-iacum

Het woorddeel -(i)acum, met als verwanten -akom en -(on)iacas, was een Gallo-Romeins achtervoegsel waarmee vele plaatsnamen in Frankrijk, de Benelux en het Rijnland zijn opgebouwd in de periode van ±200 v.Chr. tot ±600 na Chr. In de Benelux zijn deze achtervoegsels bewaard gebleven in een honderdtal plaatsnamen, voornamelijk in België (bijv. "Kortrijk" en "Doornik").

In de Lage Landen zijn -akom en -(i)acum terug te vinden in plaatsnamen zoals Kortr(j)-ik (847 Curtri-aco), Doorn-ik (±300 Turn-aco), Kemz-eke (1117 Kemes-ica) en Monten-aken (1203 Montin-acu). Door het typische uitvloeien van plofklanken in het Limburgs-Duitse taalgebied veranderde de eind-"k" daar tot "ch": Gemmen-ich (1042 Gimini-aco) en Echtern-ach (698 Eptern-aco). In het Oïl-Frans verdween de "k" zelfs volledig: Cambr-ai (±200 Camar-acum), Cin-ey (1006 Ceun-aco), Cou(l)j-et (966 Culi-aco). Er bestaat ook een meervoud: -(i)acas, aanwezig in o.m. Biesmer(j)-ée (866 Bermeri-acas) en Thui(l)j-ies (866 Tiwili-acas). Dit -(i)acas is vaak uitgebreid tot -ini-acas, o.m. in Dott-en(j)-is (872 Dott-ini-acas) en Harm-inj-ies (868 Harm-ini-acas).
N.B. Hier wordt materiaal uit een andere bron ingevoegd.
(** *** [degree] *)

Lemma degree_single self n (weight : option string) :
  n ∈ Graph.nodes self →
  AntiGraph.degree self (Graph.NbNode n) weight
  = Ok (Graph.DegInt (derived_degree self n)).
Proof.
  intros Hn. destruct (node_lookup _ _ Hn) as [sparse Hs].
  unfold AntiGraph.degree, AntiGraph.degree_in, Graph.contains.
  rewrite (proj2 (odict_contains_keys _ _) Hn). run_lookup Hs.
  destruct weight as [w|].
  - rewrite weighted_from_keys. simpl. by rewrite unweighted_derived.
  - by rewrite unweighted_derived.
Qed.

(** The second stage of the bulk form, [d_iter], over pairs whose dicts
    were built over the shared record. *)
Lemma d_iter_unweighted (ns : list node) (f : node → gset node) :
  for_each (λ '(n, nbrs), Ok (n, AntiGraph.unweighted nbrs n))
           ((λ n, (n, dict_from_keys (f n) ed)) <$> ns)
  = Ok ((λ n, (n, AntiGraph.unweighted (dict_from_keys (f n) ed) n)) <$> ns)
    :> result node _.
Proof.
  rewrite (for_each_Ok _ (λ '(n, nbrs), (n, AntiGraph.unweighted nbrs n))).
  - by rewrite <-list_fmap_compose.
  - by intros [n nbrs] _.
Qed.

Lemma d_iter_weighted (ns : list node) (f : node → gset node) (w : string) :
  for_each (λ '(n, nbrs), d ← AntiGraph.weighted nbrs n w; Ok (n, d))
           ((λ n, (n, dict_from_keys (f n) ed)) <$> ns)
  = Ok ((λ n, (n, AntiGraph.unweighted (dict_from_keys (f n) ed) n)) <$> ns).
Proof.
  rewrite (for_each_Ok _ (λ '(n, nbrs), (n, AntiGraph.unweighted nbrs n))).
  - by rewrite <-list_fmap_compose.
  - intros [n nbrs] (n' & [= -> ->] & _)%list_elem_of_fmap.
    by rewrite weighted_from_keys.
Qed.

Lemma degree_all self (weight : option string) :
  AntiGraph.degree self Graph.NbNone weight
  = Ok (Graph.DegIter
          (Ok ((λ n, (n, derived_degree self n)) <$> Graph.nodes self))).
Proof.
  unfold AntiGraph.degree, AntiGraph.degree_in. simpl.
  rewrite (for_each_Ok _ (λ n, (n, dict_from_keys (derived self n) ed))); cycle 1.
  { intros n [sparse Hs]%node_lookup. by run_lookup Hs. }
  destruct weight as [w|]; simpl.
  - rewrite d_iter_weighted. do 3 f_equal.
    apply list_fmap_ext. intros _ n _. by rewrite unweighted_derived.
  - rewrite d_iter_unweighted. do 3 f_equal.
    apply list_fmap_ext. intros _ n _. by rewrite unweighted_derived.
Qed.

Lemma degree_bunch self (S : list node) (weight : option string) :
  AntiGraph.degree self (Graph.NbBunch S) weight
  = Ok (Graph.DegIter
          (Ok ((λ n, (n, derived_degree self n))
               <$> filter (λ n, odict_contains (Graph.adj self) n = true) S))).
Proof.
  unfold AntiGraph.degree, AntiGraph.degree_in. simpl.
  rewrite (for_each_Ok _ (λ n, (n, dict_from_keys (derived self n) ed))); cycle 1.
  { intros n [Hn%odict_contains_keys _]%list_elem_of_filter.
    destruct (node_lookup self n Hn) as [sparse Hs]. by run_lookup Hs. }
  destruct weight as [w|]; simpl.
  - rewrite d_iter_weighted. do 3 f_equal.
    apply list_fmap_ext. intros _ n _. by rewrite unweighted_derived.
  - rewrite d_iter_unweighted. do 3 f_equal.
    apply list_fmap_ext. intros _ n _. by rewrite unweighted_derived.
Qed.

Lemma filter_members self (S : list node) :
  S ⊆ Graph.nodes self →
  filter (λ n, odict_contains (Graph.adj self) n = true) S = S.
Proof.
  intros HS. induction S as [|n S IH]; [done|].
  rewrite filter_cons_True.
  - f_equal. apply IH. intros v Hv. apply HS. by apply list_elem_of_further.
  - apply odict_contains_keys, HS, list_elem_of_here.
Qed.
End antigraph_facts.

(** *** The dense reference, [Graph.degree] on a stored graph *)

Section dense_facts.
Context {node : Type} `{!EqDecision node, !Countable node}.
Implicit Types (G A : Graph.t node) (n : node).

Lemma simple_lookup G n nbrs :
  simple G → odict_lookup (Graph.adj G) n = Some nbrs →
  (n ∉ dom nbrs) ∧ (dom nbrs ⊆ AllNodes G).
Proof.
  intros HG Hn%odict_lookup_item.
  unfold simple in HG. rewrite Forall_forall in HG. apply (HG _ Hn).
Qed.

(** In a simple graph the stored degree of a node is the number of its
    stored neighbours. *)
Lemma stored_degree_simple G n nbrs :
  simple G → odict_lookup (Graph.adj G) n = Some nbrs →
  Graph.stored_degree nbrs n = Z.of_nat (size (SparseSet G n)).
Proof.
  intros HG Hn. destruct (simple_lookup _ _ _ HG Hn) as [Hloop _].
  unfold Graph.stored_degree, SparseSet, len, dict_contains.
  rewrite Hn, size_dom, bool_decide_eq_false_2; [simpl; lia|].
  by rewrite <-elem_of_dom.
Qed.

Lemma AllNodes_Permutation G A :
  Graph.nodes A ≡ₚ Graph.nodes G → AllNodes A = AllNodes G.
Proof.
  intros HP. apply set_eq. intros v. unfold AllNodes.
  by rewrite !elem_of_list_to_set, HP.
Qed.

(** The complement of the complement: what the view derives from the
    stored non-edges of [G] is the adjacency of [G]. *)
Lemma derived_non_edges G A n :
  Graph.nodes A ≡ₚ Graph.nodes G → simple G → stores_non_edges G A →
  n ∈ Graph.nodes G → derived A n = SparseSet G n.
Proof.
  intros HP HG HA Hn. unfold stores_non_edges in HA.
  rewrite Forall_forall in HA. specialize (HA n Hn).
  unfold derived. rewrite HA, (AllNodes_Permutation _ _ HP).
  destruct (node_lookup _ _ Hn) as [nbrs Hnbrs].
  destruct (simple_lookup _ _ _ HG Hnbrs) as [Hloop Hsub].
  assert (SparseSet G n = dom nbrs) as -> by (unfold SparseSet; by rewrite Hnbrs).
  apply set_eq. intros v.
  rewrite !elem_of_difference, !elem_of_singleton.
  split.
  - intros [[Hv Hnot] Hvn].
    destruct (decide (v ∈ dom nbrs)) as [|Hout]; [done|].
    destruct Hnot. tauto.
  - intros Hv. split_and!; [by apply Hsub | tauto | by intros ->].
Qed.

Lemma dense_degree_single G n nbrs :
  odict_lookup (Graph.adj G) n = Some nbrs →
  Graph.degree G (Graph.NbNode n)
  = Ok (Graph.DegInt (Graph.stored_degree nbrs n)).
Proof.
  intros Hn. unfold Graph.degree, Graph.contains, odict_contains.
  rewrite Hn, bool_decide_eq_true_2 by eauto.
  by rewrite (odict_getitem_Some _ _ _ Hn).
Qed.

Lemma dense_degree_all G :
  simple G →
  Graph.degree G Graph.NbNone
  = Ok (Graph.DegIter
          (Ok ((λ n, (n, Z.of_nat (size (SparseSet G n)))) <$> Graph.nodes G))).
Proof.
  intros HG. unfold Graph.degree. simpl.
  rewrite (for_each_Ok _ (λ n, (n, Z.of_nat (size (SparseSet G n))))); [done|].
  intros n [nbrs Hn]%node_lookup.
  rewrite (odict_getitem_Some _ _ _ Hn). simpl.
  by rewrite (stored_degree_simple _ _ _ HG Hn).
Qed.
End dense_facts.

(* ===================================================================== *)
(** ** The adjacency contract *)
(* ===================================================================== *)

Section contract.
Context {node : Type} `{!EqDecision node, !Countable node}.
Implicit Types (self G A : Graph.t node) (n v : node).
Implicit Types (weight : option string).

(** C1. For a node [n] of the store, [neighbors(n)] produces a finite
    sequence without repetition whose elements, as a set, are
    [AllNodes − SparseSet(n) − {n}]. *)
Theorem neighbors_complement self n :
  n ∈ Graph.nodes self →
  ∃ l, AntiGraph.neighbors self n = Ok l
       ∧ NoDup l
       ∧ list_to_set l = AllNodes self ∖ SparseSet self n ∖ {[ n ]}.
Proof.
  intros [sparse Hs]%node_lookup. exists (elements (derived self n)).
  split_and!.
  - by apply neighbors_Some with sparse.
  - apply NoDup_elements.
  - apply list_to_set_elements_L.
Qed.

(** While the shared record is as the class body left it, [degree(n,
    weight=k)] is [degree(n)] for every key [k], in the single node form
    and in the bulk forms. Once the record has been written to this is
    lost: see [degree_weight_after_write]. *)
Theorem degree_weight_irrelevant self (k : string) :
  (∀ n, n ∈ Graph.nodes self →
     ∃ d, AntiGraph.degree self (Graph.NbNode n) None = Ok (Graph.DegInt d)
          ∧ AntiGraph.degree self (Graph.NbNode n) (Some k) = Ok (Graph.DegInt d))
  ∧ (∃ nds, AntiGraph.degree self Graph.NbNone None = Ok (Graph.DegIter (Ok nds))
            ∧ AntiGraph.degree self Graph.NbNone (Some k)
              = Ok (Graph.DegIter (Ok nds)))
  ∧ (∀ S, ∃ nds,
       AntiGraph.degree self (Graph.NbBunch S) None = Ok (Graph.DegIter (Ok nds))
       ∧ AntiGraph.degree self (Graph.NbBunch S) (Some k)
         = Ok (Graph.DegIter (Ok nds))).
Proof.
  split_and!.
  - intros n Hn. eexists. split; by apply degree_single.
  - eexists. split; apply degree_all.
  - intros S. eexists. split; apply degree_bunch.
Qed.

(** C4. Let [G] be a simple graph and [A] a view on the same nodes that
    stores at each node exactly the non-edges of [G]. Then the degree of
    every node in [A] is its degree in [G], the number of its neighbours
    in [G], and the degree sums over all nodes agree. *)
Theorem degree_matches_dense G A weight :
  Graph.nodes A ≡ₚ Graph.nodes G →
  simple G →
  stores_non_edges G A →
  (∀ n, n ∈ Graph.nodes G →
     AntiGraph.degree A (Graph.NbNode n) weight
     = Ok (Graph.DegInt (Z.of_nat (size (SparseSet G n))))
     ∧ Graph.degree G (Graph.NbNode n)
       = Ok (Graph.DegInt (Z.of_nat (size (SparseSet G n)))))
  ∧ ∃ total, sum_degrees (AntiGraph.degree A Graph.NbNone weight) = Some total
             ∧ sum_degrees (Graph.degree G Graph.NbNone) = Some total.
Proof.
  intros HP HG HA. split.
  - intros n Hn. split.
    + rewrite degree_single by (by rewrite HP).
      by rewrite derived_degree_size, (derived_non_edges G A).
    + destruct (node_lookup _ _ Hn) as [nbrs Hnbrs].
      rewrite (dense_degree_single _ _ _ Hnbrs).
      by rewrite (stored_degree_simple _ _ _ HG Hnbrs).
  - rewrite degree_all, dense_degree_all by done. simpl.
    eexists. split; [|done]. f_equal.
    rewrite <-!list_fmap_compose.
    transitivity (Py.sum ((λ n, Z.of_nat (size (SparseSet G n))) <$> Graph.nodes A)).
    + f_equal. apply list_fmap_ext. intros _ n Hn%list_elem_of_lookup_2. simpl.
      rewrite derived_degree_size, (derived_non_edges G A); try done.
      by rewrite <-HP.
    + apply sum_Permutation. by apply fmap_Permutation.
Qed.

(** C5. The bulk form over an explicit container [S] of nodes of the store
    yields one pair per member of [S], in the order of [S], each degree
    being taken against the whole node universe of the store; the default
    form yields one pair per node in the order in which the store
    enumerates its nodes, each once. *)
Theorem degree_bulk_universe self (S : list node) weight :
  S ⊆ Graph.nodes self →
  AntiGraph.degree self (Graph.NbBunch S) weight
  = Ok (Graph.DegIter (Ok ((λ n,
        (n, Z.of_nat (size (AllNodes self ∖ SparseSet self n ∖ {[ n ]}))
            + (if bool_decide (n ∈ AllNodes self ∖ SparseSet self n ∖ {[ n ]})
               then 1 else 0))) <$> S)))
  ∧ AntiGraph.degree self Graph.NbNone weight
    = Ok (Graph.DegIter (Ok ((λ n,
        (n, Z.of_nat (size (AllNodes self ∖ SparseSet self n ∖ {[ n ]}))
            + (if bool_decide (n ∈ AllNodes self ∖ SparseSet self n ∖ {[ n ]})
               then 1 else 0))) <$> Graph.nodes self)))
  ∧ NoDup (Graph.nodes self).
Proof.
  intros HS. split_and!.
  - by rewrite degree_bunch, filter_members.
  - apply degree_all.
  - apply odict_keys_NoDup.
Qed.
De oudste vorm is -akom, dat ontstond tussen 300 en 10 v.Chr. door de samenvoeging van het Keltische suffix -akos (adjectivering) en de Germaanse uitgang -om (locatief).[1] Onder de romanisering werd -akom gelatiniseerd: -acum/-acas. Later ging men, door de vaak voorkomende combinatie met gentilicia zoals Tiberi-us en Carini-us, hieraan onterecht de "i" toevoegen.[2] Door deze "i", maar misschien ook al door -acum/-acas zelf, onderging de stamklinker in het Germaanse taalgebied trouwens een klankwijziging (bijv. Martin-us + iacum > Märtiniacum > Merzenich).[3] Ook nog na de Germaanse trek werd het nieuwe -iacum/-iacas in veel streken toegepast.[4] Veel Germaanse persoonsnamen eindigden op "o"; daarom vormde men de vierde variant -on-iacas, dat ten gevolge van mouillering al gauw naar -in-iacas gleed (bijv. Dotto > Dott-on-iacas > Dott-in-iacas).[5] Het valt op dat zulke plaatsnamen zich in Henegouwen en Nord concentreren rondom de oudere -(i)acum/-akom-namen.[6]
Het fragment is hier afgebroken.